== Segment start ==
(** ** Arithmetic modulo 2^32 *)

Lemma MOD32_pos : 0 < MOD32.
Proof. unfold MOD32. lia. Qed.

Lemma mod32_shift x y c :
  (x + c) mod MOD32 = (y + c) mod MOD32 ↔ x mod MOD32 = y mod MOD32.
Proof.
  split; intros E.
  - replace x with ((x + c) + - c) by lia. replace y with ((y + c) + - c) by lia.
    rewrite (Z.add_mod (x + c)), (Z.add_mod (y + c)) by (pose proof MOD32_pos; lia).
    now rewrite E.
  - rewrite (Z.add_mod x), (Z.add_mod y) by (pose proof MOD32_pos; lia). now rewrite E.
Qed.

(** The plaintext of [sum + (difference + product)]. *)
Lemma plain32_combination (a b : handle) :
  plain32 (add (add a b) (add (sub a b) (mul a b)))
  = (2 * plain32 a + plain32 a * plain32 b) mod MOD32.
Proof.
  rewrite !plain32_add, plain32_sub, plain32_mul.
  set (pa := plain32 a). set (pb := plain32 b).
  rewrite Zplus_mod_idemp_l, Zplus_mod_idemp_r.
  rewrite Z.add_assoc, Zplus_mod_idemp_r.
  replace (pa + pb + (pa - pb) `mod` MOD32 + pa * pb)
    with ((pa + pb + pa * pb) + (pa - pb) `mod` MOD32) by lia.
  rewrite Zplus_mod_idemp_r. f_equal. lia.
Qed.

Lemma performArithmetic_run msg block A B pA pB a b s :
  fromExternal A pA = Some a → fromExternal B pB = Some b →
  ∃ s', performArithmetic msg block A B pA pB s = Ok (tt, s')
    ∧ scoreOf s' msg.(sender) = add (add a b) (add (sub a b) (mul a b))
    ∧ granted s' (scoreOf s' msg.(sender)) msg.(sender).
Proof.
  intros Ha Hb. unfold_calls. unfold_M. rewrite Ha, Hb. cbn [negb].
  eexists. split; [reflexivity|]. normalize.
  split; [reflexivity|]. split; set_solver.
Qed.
== Segment end ==
== Segment start ==
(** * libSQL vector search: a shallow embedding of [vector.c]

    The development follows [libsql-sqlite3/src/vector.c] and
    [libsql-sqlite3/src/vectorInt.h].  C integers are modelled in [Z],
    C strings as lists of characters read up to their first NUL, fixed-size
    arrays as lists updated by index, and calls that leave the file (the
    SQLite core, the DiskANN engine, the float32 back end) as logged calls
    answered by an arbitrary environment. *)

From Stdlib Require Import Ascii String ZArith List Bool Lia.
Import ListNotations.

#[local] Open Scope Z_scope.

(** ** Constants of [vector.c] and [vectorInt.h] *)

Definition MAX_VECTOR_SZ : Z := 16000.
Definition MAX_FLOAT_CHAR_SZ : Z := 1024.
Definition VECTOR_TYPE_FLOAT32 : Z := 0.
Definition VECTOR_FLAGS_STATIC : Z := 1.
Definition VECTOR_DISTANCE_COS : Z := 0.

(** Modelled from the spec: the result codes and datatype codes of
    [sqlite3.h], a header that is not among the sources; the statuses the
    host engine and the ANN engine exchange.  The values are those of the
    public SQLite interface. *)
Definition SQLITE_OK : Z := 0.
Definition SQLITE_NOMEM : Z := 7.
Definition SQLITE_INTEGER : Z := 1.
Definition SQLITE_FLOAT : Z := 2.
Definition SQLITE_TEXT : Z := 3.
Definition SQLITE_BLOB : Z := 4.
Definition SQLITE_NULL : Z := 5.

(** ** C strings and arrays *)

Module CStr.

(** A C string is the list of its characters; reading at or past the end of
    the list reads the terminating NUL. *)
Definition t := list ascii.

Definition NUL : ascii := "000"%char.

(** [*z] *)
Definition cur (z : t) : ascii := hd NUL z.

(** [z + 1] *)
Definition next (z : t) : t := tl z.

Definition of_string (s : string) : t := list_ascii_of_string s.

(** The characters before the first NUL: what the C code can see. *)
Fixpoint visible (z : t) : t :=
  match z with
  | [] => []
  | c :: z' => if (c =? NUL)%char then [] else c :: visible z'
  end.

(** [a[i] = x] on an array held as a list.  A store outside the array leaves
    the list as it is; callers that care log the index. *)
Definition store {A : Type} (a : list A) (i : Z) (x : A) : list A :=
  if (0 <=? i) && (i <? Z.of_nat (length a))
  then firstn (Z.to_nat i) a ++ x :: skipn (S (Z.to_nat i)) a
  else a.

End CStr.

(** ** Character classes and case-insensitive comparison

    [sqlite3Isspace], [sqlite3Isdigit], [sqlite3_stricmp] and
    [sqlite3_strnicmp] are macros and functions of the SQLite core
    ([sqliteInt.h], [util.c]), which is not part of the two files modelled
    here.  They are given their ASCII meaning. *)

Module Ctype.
== Segment end ==
_Exercise goal_
Each line in the listing above from the one containing "[sqlite3Isspace], [sqlite3Isdigit], [sqlite3_stricmp]" through the one containing "Module Ctype." should be repeated exactly, and no other line.

_Reply_
    [sqlite3Isspace], [sqlite3Isdigit], [sqlite3_stricmp] and
    [sqlite3_strnicmp] are macros and functions of the SQLite core
    ([sqliteInt.h], [util.c]), which is not part of the two files modelled
    here.  They are given their ASCII meaning. *)

Module Ctype.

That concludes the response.